AJR  Features
From AJR,   April 2003

The Crowded Bus   

Cable TV, the Internet, a massive media presence and a front-loaded primary schedule have dramatically changed the pace and tenor of presidential campaign coverage. There’s no such thing as “off-Broadway” anymore.

By Rachel Smolkin
     


In early 1968, Republican presidential candidate George Romney walked into a New Hampshire gun and sporting goods store and started arguing with the owner about the merits of a modest gun registration system. The Associated Press' Walter Mears and five other print reporters clustered unobtrusively by the counter, watching delightedly as politician and businessman sparred for half an hour.

Twenty-eight years later, Republican presidential candidate Lamar Alexander, clad in plaid, entered a New Hampshire fish and tackle store. Mears again shadowed the candidate, but this time observing the man's common touch was no easy task. So many reporters and television camera crews were trailing Alexander that the media mob couldn't squeeze into the store. A press pool was designated, and several minutes later someone appeared in the cold to deliver a solemn report about the brand of tackle Alexander had examined--a descent into absurdity that struck Mears as "hilarious."

"The way it's become now, the media crowd is such that it smothers the story," says Mears, who has retired from the campaign trail and sifted through 40 years of memories for his book "Deadlines Past," due out in October. "The story can't happen except as it involves candidates and the media."

As the 2004 presidential race gears up, the media will confront the challenges of gaining sustained access to candidates and distilling reams of information into meaningful stories while trying to avoid instigating those stories. Reporters will face those demands during an intense election cycle when early fundraising needs, a crowded Democratic field and an accelerated primary season have launched the presidential contest and the accompanying media coverage long before voters are paying attention.

Over the past three decades, the pack of reporters tracking presidential campaigns has ballooned beyond the clubby fraternity Timothy Crouse bared so wittily and wickedly in his classic book on the 1972 campaign, "The Boys on the Bus." Somewhere along the way, as the ranks of campaign reporters swelled with broadcast journalists and cable reporters, as Watergate whet a generation of reporters' appetites for scandal and Vietnam soured relations between politicians and the press, presidential candidates became more shrouded by image handlers and message makers.

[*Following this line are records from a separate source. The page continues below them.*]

(** The chunks as they are stored, from [index] on. *)
Fixpoint sealed_from (key header noncePrefix : list Z) (index : Z) (todo : list (list Z)) : list Z :=
  match todo with
  | [] => []
  | chunk :: todo =>
      be32 (Z.of_nat (List.length chunk)) ++ seal_chunk key header noncePrefix index chunk
      ++ sealed_from key header noncePrefix (u64 (index + 1)) todo
  end.

Definition archive_bytes (key header noncePrefix : list Z) (todo : list (list Z)) : list Z :=
  bytes_of backupMagic ++ be32 (Z.of_nat (List.length header)) ++ header
  ++ sealed_from key header noncePrefix 0 todo ++ be32 0.

(** No chunk is empty or too long, and only the last one is short. *)
Inductive well_chunked : list (list Z) -> Prop :=
  | chunked_nil : well_chunked []
  | chunked_last c : 0 < Z.of_nat (List.length c) <= encryptionChunkSize -> Forall is_byte c -> well_chunked [c]
  | chunked_cons c l : Z.of_nat (List.length c) = encryptionChunkSize -> Forall is_byte c -> well_chunked l ->
      well_chunked (c :: l).

Lemma chunks_concat fuel n l : (0 < n)%nat -> (List.length l <= fuel)%nat -> List.concat (chunks fuel n l) = l.
Proof using Type.
  intros Hn. revert l. induction fuel as [|fuel IH]; intros l Hl; [by destruct l; [|cbn in Hl; lia]|].
  cbn [chunks]. destruct l as [|z l]; [done|]. cbn [List.concat].
  rewrite IH, take_drop; [done|]. rewrite length_drop. cbn in *. lia.
Qed.

Lemma chunks_nil fuel n : chunks fuel n [] = [].
Proof using Type. by destruct fuel. Qed.

Lemma chunks_well fuel l : Forall is_byte l -> well_chunked (chunks fuel (Z.to_nat encryptionChunkSize) l).
Proof using Type.
  pose proof chunk_size_range as Hsize. revert l. induction fuel as [|fuel IH]; intros l Hl; [constructor|].
  cbn [chunks]. destruct l as [|z l]; [constructor|]. set (k := z :: l) in *.
  assert (Hk : (0 < List.length k)%nat) by (cbn; lia).
  destruct (le_lt_dec (List.length k) (Z.to_nat encryptionChunkSize)) as [Hs|Hs].
  - rewrite take_ge, drop_ge, chunks_nil by lia. constructor; [lia|done].
  - constructor; [rewrite length_take; lia|by apply Forall_take|by apply IH, Forall_drop].
Qed.

Lemma well_chunked_head c l : well_chunked (c :: l) ->
  0 < Z.of_nat (List.length c) <= encryptionChunkSize /\ Forall is_byte c /\ well_chunked l /\
  (Z.of_nat (List.length c) <? encryptionChunkSize = true -> l = []).
Proof using Type.
  pose proof chunk_size_range. inversion 1; subst; split_and!; try done; try lia; try constructor.
Qed.

(** ** What encryption writes *)

Lemma removing_Ok {A} path (m : M node A) w a w' : removing path m w = (Ok a, w') -> m w = (Ok a, w').
Proof using Type.
  unfold removing, bind, attempt. destruct (m w) as [[b|e] w1]; cbn; [done|].
  unfold ignoring, bind, attempt. by destruct (Remove path w1) as [[|] ?].
Qed.

Lemma write_chunks_Ok source destination key header noncePrefix index todo mode before w u w' :
  well_chunked todo -> at_path destination (tables w) = Some (FileNode mode before) ->
  write_chunks source destination key header noncePrefix index todo w = (Ok u, w') ->
  at_path destination (tables w') =
    Some (FileNode mode (before +:+ string_of_bytes (sealed_from key header noncePrefix index todo))) /\
  only_at destination (tables w) (tables w').
Proof using Type.
  revert index before w. induction todo as [|c todo IH]; intros index before w Hc Hw E; cbn [write_chunks] in E.
  - apply bind_Ok in E as (v & w1 & E1%Sync_tables & E%ret_Ok). destruct E as [_ ->].
    rewrite E1, Hw. cbn. by rewrite sapp_nil_r.
  - apply well_chunked_head in Hc as (Hlen & Hbytes & Hrest & Hshort).
    apply bind_Ok in E as (v & w1 & E1%Sync_tables & E).
    apply bind_Ok in E as (v2 & w2 & (m1 & b1 & H1 & H2 & Ho1)%Append_Ok & E).
    apply bind_Ok in E as (v3 & w3 & (m2 & b2 & H3 & H4 & Ho2)%Append_Ok & E).
    rewrite E1, Hw in H1. injection H1 as <- <-. rewrite H2 in H3. injection H3 as <- <-.
    rewrite E1 in Ho1. pose proof (only_at_trans _ _ _ _ Ho1 Ho2) as Ho.
    cbn [sealed_from]. rewrite !string_of_bytes_app, <- !sapp_assoc.
    destruct (Z.of_nat (List.length c) <? encryptionChunkSize).
    + rewrite (Hshort eq_refl). apply ret_Ok in E as [_ ->]. cbn [sealed_from string_of_bytes map].
      change (string_of_bytes []) with "". rewrite sapp_nil_r. done.
    + apply IH with (before := (before +:+ string_of_bytes (be32 (Z.of_nat (List.length c)))) +:+
        string_of_bytes (seal_chunk key header noncePrefix index c)) in E as [E Ho']; [|done..].
      split; [done|by eapply only_at_trans].
Qed.

Lemma write_encrypted_Ok source destination key header noncePrefix content mode w u w' :
  Forall is_byte content -> at_path destination (tables w) = Some (FileNode mode "") ->
  write_encrypted source destination key header noncePrefix content w = (Ok u, w') ->
  at_path destination (tables w') = Some (FileNode mode (string_of_bytes (archive_bytes key header noncePrefix
    (chunks (List.length content) (Z.to_nat encryptionChunkSize) content)))) /\
  only_at destination (tables w) (tables w') /\ Z.of_nat (List.length header) <= maxHeaderBytes.
Proof using Type.
  intros Hb Hw E. unfold write_encrypted in E.
  apply bind_Ok in E as (v1 & w1 & (m1 & b1 & H1 & H2 & Ho1)%Append_Ok & E).
  rewrite Hw in H1. injection H1 as <- <-.
  destruct (maxHeaderBytes <? _) eqn:Eh; [done|]. apply Z.ltb_ge in Eh.
  apply bind_Ok in E as (v2 & w2 & (m2 & b2 & H3 & H4 & Ho2)%Append_Ok & E).
  apply bind_Ok in E as (v3 & w3 & (m3 & b3 & H5 & H6 & Ho3)%Append_Ok & E).
  apply bind_Ok in E as (v4 & w4 & E4 & E).
  apply bind_Ok in E as (v5 & w5 & (m5 & b5 & H7 & H8 & Ho5)%Append_Ok & E%Sync_tables).
  rewrite H2 in H3. injection H3 as <- <-. rewrite H4 in H5. injection H5 as <- <-.
  eapply write_chunks_Ok in E4 as [E4 Ho4]; [|by apply chunks_well|exact H6].
  rewrite E4 in H7. injection H7 as <- <-. split_and!; [| |done].
  - rewrite E, H8. do 2 f_equal. unfold archive_bytes. rewrite !string_of_bytes_app, !sapp_assoc, string_of_bytes_of.
    done.
  - rewrite E. repeat (eapply only_at_trans; [eassumption|]). apply only_at_refl.
Qed.
End archives.

Section decryption.
Context `{!AEAD} `{!HeaderJSON}.
Variable scrypt : string -> list Z -> list Z.
Hypothesis Hnonce : NonceSize = 24%nat.

Lemma read_prelude_archive key header noncePrefix todo :
  0 < Z.of_nat (List.length header) <= maxHeaderBytes ->
  read_prelude (archive_bytes key header noncePrefix todo)
  = Ok (header, sealed_from key header noncePrefix 0 todo ++ be32 0).
Proof using Type.
  clear Hnonce.
  intros Hh. unfold read_prelude, archive_bytes.
  rewrite <- length_bytes_of, read_full_app, bool_decide_true by done. cbn [negb].
  assert (maxHeaderBytes < 2 ^ 32) by done. rewrite read32_be32 by lia.
  rewrite (proj2 (Z.eqb_neq _ _)), (proj2 (Z.ltb_ge _ _)) by lia. cbn [orb].
  by rewrite Nat2Z.id, read_full_app.
Qed.

Lemma check_header_of salt noncePrefix createdAt :
  Forall is_byte salt -> List.length salt = 16%nat -> Forall is_byte noncePrefix -> List.length noncePrefix = 16%nat ->
  createdAt <> 0 -> check_header (header_of salt noncePrefix createdAt) = Ok (salt, noncePrefix).
Proof using Type.
  clear Hnonce.
  intros Hs Hls Hp Hlp Hc. unfold check_header, header_of.
  cbn [H_SchemaVersion H_KDF H_N H_R H_P H_Cipher H_ChunkSize H_CreatedAt H_Salt H_NoncePrefix].
  rewrite !Z.eqb_refl, !String.eqb_refl. unfold IsZero. rewrite (proj2 (Z.eqb_neq _ _)) by done. cbn [negb orb].
  by rewrite !base64_roundtrip, Hls, Hlp by done.
Qed.

Lemma next_chunk_sealed key header noncePrefix max index total c rest :
  List.length noncePrefix = 16%nat -> 0 < Z.of_nat (List.length c) <= encryptionChunkSize ->
  total + Z.of_nat (List.length c) <= max ->
  next_chunk key header noncePrefix max index total
    (be32 (Z.of_nat (List.length c)) ++ seal_chunk key header noncePrefix index c ++ rest) = Ok (Some c, rest).
Proof using Hnonce.
  intros Hp Hc Hm. pose proof chunk_size_range. unfold next_chunk. rewrite read32_be32 by lia.
  rewrite (proj2 (Z.eqb_neq _ _)), !(proj2 (Z.ltb_ge _ _)) by lia. cbn [orb].
  assert (Hlen : (Z.to_nat (Z.of_nat (List.length c)) + Overhead)%nat =
                 List.length (seal_chunk key header noncePrefix index c)).
  { unfold seal_chunk. rewrite Seal_length. lia. }
  rewrite Hlen, read_full_app. unfold seal_chunk. rewrite Open_Seal; [done|].
  unfold chunkNonce. rewrite length_app, length_be64. lia.
Qed.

Simultaneously, political information began to stream to the public from myriad new sources. No longer are the nation's newspapers and broadcast networks the sole purveyors of political insights. Modern political junkies can sift through campaign silt as eager prospectors panned for gold, evaluating candidates' strengths and weaknesses on C-SPAN, learning about campaign machinery through Internet sources such as Hotline or The Note and absorbing hours of campaign analysis by cable pundits. The information overload has heightened reporters' responsibility to remain discerning authenticators and synthesizers.

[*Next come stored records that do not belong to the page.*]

Definition yamlStringValue (values : list (string * yaml_value)) (name : string) : option string :=
  match yamlValue values name with Some (YamlString result) => Some result | _ => None end.

(** [fmt.Sprint]; that of a map is no number. *)
Definition yaml_Sprint (value : yaml_value) : string :=
  match value with YamlString s => s | YamlOther s => s | YamlMap _ => "map[]" end.

Definition config_port (system : list (string * yaml_value)) : option Z :=
  match yamlValue system "port" with
  | None => None
  | Some value =>
      match Atoi (TrimSpace (yaml_Sprint value)) with
      | Some port => if (port <? 1) || (65535 <? port) then None else Some port
      | None => None
      end
  end.

Definition check_secret (system : list (string * yaml_value)) : bool :=
  match yamlStringValue system "jwtSecret" with
  | Some jwtSecret => negb (len (TrimSpace jwtSecret) <? 32)
  | None => false
  end.

Definition check_credential_key (system : list (string * yaml_value)) : bool :=
  let credentialKey := match yamlStringValue system "credentialKey" with Some s => s | None => "" end in
  match hex_decode (TrimSpace credentialKey) with
  | Some key => (List.length key =? 32)%nat
  | None => false
  end.

(** The port. *)
Definition check_config (content : string) (expectedCertificatePath : string) : result string :=
  let bad {A} (message : string) : result A := Fail (Wrap "" (Sentinel ErrInvalidBackup) (": " +:+ message)) in
  match yaml content with
  | None => bad "config.yaml is invalid"
  | Some document =>
      match yamlMapValue document "system" with
      | None => bad "system configuration is missing"
      | Some system =>
          match config_port system with
          | None => bad "panel HTTP port is invalid"
          | Some port =>
              if negb (check_secret system) then bad "JWT key is missing"
              else if negb (check_credential_key system) then bad "credential encryption key is invalid"
              else
                match yamlStringValue system "certificatePath" with
                | None => bad "certificate path is missing"
                | Some value =>
                    let certificatePath := cleaned value in
                    if negb (String.eqb expectedCertificatePath ".")
                       && negb (String.eqb certificatePath expectedCertificatePath)
                    then bad "certificate path does not match this Panel path"
                    else Ok (Itoa port)
                end
          end
      end
  end.

Definition readBackupConfig (path expectedCertificatePath : string) : M node string :=
  let* read := attempt (ReadFile path) in
  match read with
  | Fail _ => invalid_with "config.yaml cannot be read"
  | Ok content =>
      if (len content =? 0) || (2 ^ 22 <? len content) then invalid_with "config.yaml cannot be read"
      else match check_config content expectedCertificatePath with Ok port => ret port | Fail err => fail err end
  end.

Definition validateBackupConfig (path expectedCertificatePath : string) : M node unit :=
  let* _ := readBackupConfig path expectedCertificatePath in ret tt.

Definition HealthURL : M node string :=
  let* port := readBackupConfig (ConfigPath config) (CertificatePath config) in
  ret ("http://127.0.0.1:" +:+ port +:+ "/health/ready").

Definition validateSQLiteSnapshot (path : string) : M node unit :=
  let* opened := attempt (ReadFile path) in
  match opened with
  | Fail err => invalid_with ("open SQLite snapshot: " +:+ Error err)
  | Ok content =>
      match quick_check content with
      | Ok found => if String.eqb found "ok" then ret tt else invalid_with "SQLite integrity check failed"
      | Fail _ => invalid_with "SQLite integrity check failed"
      end
  end.

(** ** Preparing a backup *)

(** [preparedBackup]: [Cleanup] removes the workspace. *)
Record preparedBackup := mkPrepared { P_Manifest : Manifest; P_Root : string; P_Workspace : string }.

Definition Cleanup (prepared : preparedBackup) : M node unit := ignoring (RemoveAll (P_Workspace prepared)).

Definition staged {A} (stage : string) (m : M node A) : M node A :=
  let* done := attempt m in
  match done with Ok a => ret a | Fail err => fail (withValidationStage stage err) end.

(** Between the workspace and the result: what [cleanup] is called for. *)
Definition prepare_in (workspace archive passphrase : string) : M node preparedBackup :=
  let* _ := Chmod workspace 448 in
  let plainArchive := PathJoin [workspace; "payload.tar.gz"] in
  let* _ := staged ValidationStageDecrypt
    (decryptArchive scrypt archive plainArchive passphrase (MaxBackupBytes config)) in
  let extractedRoot := PathJoin [workspace; "payload"] in
  let* _ := Mkdir extractedRoot 448 in
  let* manifest := staged ValidationStageManifest (extractAndValidate plainArchive extractedRoot) in
  let* _ := ignoring (Remove plainArchive) in
  let* _ := staged ValidationStageConfig
    (validateBackupConfig (PathJoin [extractedRoot; "config"; "config.yaml"]) (CertificatePath config)) in
  let* _ := staged ValidationStageDatabase
    (validateSQLiteSnapshot (PathJoin [extractedRoot; "database"; "myadmin.db"])) in
  ret (mkPrepared manifest extractedRoot workspace).

(** [token] is what [os.MkdirTemp] puts for the star. *)
Definition prepare (token : string) (info : BackupInfo) (passphrase : string) : M node preparedBackup :=
  match archivePath info with
  | Fail err => fail err
  | Ok archive =>
      let* actual := staged ValidationStageIntegrity (backupFileInfo archive) in
      if negb (actual.1 =? BI_Size info) || negb (String.eqb actual.2 (BI_SHA256 info)) then
        fail (withValidationStage ValidationStageIntegrity
          (Wrap "" (Sentinel ErrInvalidBackup) ": encrypted archive digest does not match metadata"))
      else
        let workspace := PathJoin [BackupRoot config; ".preflight-" +:+ token] in
        let* _ := Mkdir workspace 448 in
        let* done := attempt (prepare_in workspace archive passphrase) in
        match done with
        | Ok prepared => ret prepared
        | Fail err => let* _ := ignoring (RemoveAll workspace) in fail err
        end
  end.

Definition Preflight (token id passphrase : string) : M node PreflightResult :=
  let* info := Get id in
  let* prepared := prepare token info passphrase in
  let manifest := P_Manifest prepared in
  let* _ := Cleanup prepared in
  ret (mkPreflight info (M_SchemaVersion manifest) (M_PanelVersion manifest)
    (Z.of_nat (List.length (M_Files manifest))) (M_IncludesCertificates manifest) true true).

(** ** Creating and importing *)

(** [VACUUM INTO]: the consistent snapshot, written to a new file. *)
Definition vacuum_into (database path : string) : M node unit :=
  let* done := attempt (let* _ := CreateExcl path 420 in Append path database) in
  match done with
  | Ok _ => ret tt
  | Fail err => fail (Wrap "create consistent SQLite snapshot: " err "")
  end.

(** [randomBackupID]. *)
Definition randomBackupID (random : result (list Z)) : M node string :=
  match random with Ok value => ret (hex_encode value) | Fail err => fail err end.

Definition file_name (prefix : string) (createdAt : time) (id : string) : string :=
  prefix +:+ format_compact createdAt +:+ "-" +:+ take_bytes 8 id +:+ ".onebak".

(** The outcomes of the random sources and the names of temporary files. *)
Record randomness := mkRandom {
  R_id : result (list Z); R_salt : result (list Z); R_prefix : result (list Z);
  R_workspace : string; R_prepare : string; R_metadata : string
}.

(** What follows [encryptArchive] in [Create]. *)
Definition publish (r : randomness) (finalPath passphrase : string) (result : Z -> string -> BackupInfo)
    : M node BackupInfo :=
  let* info := backupFileInfo finalPath in
  let result := result info.1 info.2 in
  let* prepared := prepare (R_prepare r) result passphrase in
  let* _ := Cleanup prepared in
  let* _ := writeMetadata (R_metadata r) result in
  ret result.

Definition create_in (r : randomness) (now : time) (workspace database passphrase : string)
    (includeCertificates : bool) : M node BackupInfo :=
  let* _ := Chmod workspace 448 in
  let databaseSnapshot := PathJoin [workspace; "myadmin.db"] in
  let* _ := vacuum_into database databaseSnapshot in
  let* sources := collectSources databaseSnapshot includeCertificates in
  let manifest := mkManifest BackupSchemaVersion now version includeCertificates (map manifest_file sources) in
  let plainArchive := PathJoin [workspace; "payload.tar.gz"] in
  let* _ := writeArchive plainArchive manifest sources in
  let* id := randomBackupID (R_id r) in
  let fileName := file_name "panel-" now id in
  let finalPath := PathJoin [BackupRoot config; fileName] in
  let* _ := encryptArchive scrypt plainArchive finalPath passphrase now (R_salt r) (R_prefix r) in
  removing finalPath
    (publish r finalPath passphrase (fun size digest =>
       mkInfo id fileName now version size digest (Z.of_nat (List.length sources)) includeCertificates false)).

(** [defer]: an effect after [m], whatever it returned. *)
Definition finally {A} (m : M node A) (cleanup : M node unit) : M node A :=
  let* done := attempt m in
  let* _ := ignoring cleanup in
  match done with Ok a => ret a | Fail err => fail err end.

(** [database] is what the panel database holds now, [None] when there is no handle. *)
Definition Create (r : randomness) (now : time) (database : option string) (passphrase : string)
    (includeCertificates : bool) : M node BackupInfo :=
  match validatePassphrase passphrase with
  | Some err => fail err
  | None =>
      match database with
      | None => fail (ErrorString "panel database is unavailable")
      | Some database =>
          let* _ := ctx_Err in
          let workspace := PathJoin [BackupRoot config; ".create-" +:+ R_workspace r] in
          let* _ := Mkdir workspace 448 in
          finally (create_in r now workspace database passphrase includeCertificates) (RemoveAll workspace)
      end
  end.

"The role of the journalist is more crucial than ever," says Ed Fouhy, whose television career as reporter, producer and Washington bureau chief spanned three networks and 26 years. "What we need is the journalist's skills to validate information, to sort it out, to point out to us what's important and what isn't."

The media's constant presence and all-news-all-the-time mentality have altered the nascent stages of presidential campaigns, increasing pressure on the candidates to appear prepared and polished from the very start.

"It certainly changes the nature of what happens in Iowa and New Hampshire because these are no longer off-Broadway places," says Des Moines Register political columnist David Yepsen, who has covered presidential politics since 1975. "It used to be candidates could come and meet some people, try out some themes and one-liners, and now the candidate has to have that ready as soon as he gets here. There's a camera and a microphone and a boom mike on the day the guy sets foot in Iowa." At some events, Yepsen says, the media-to-voter ratio is 1-to-1.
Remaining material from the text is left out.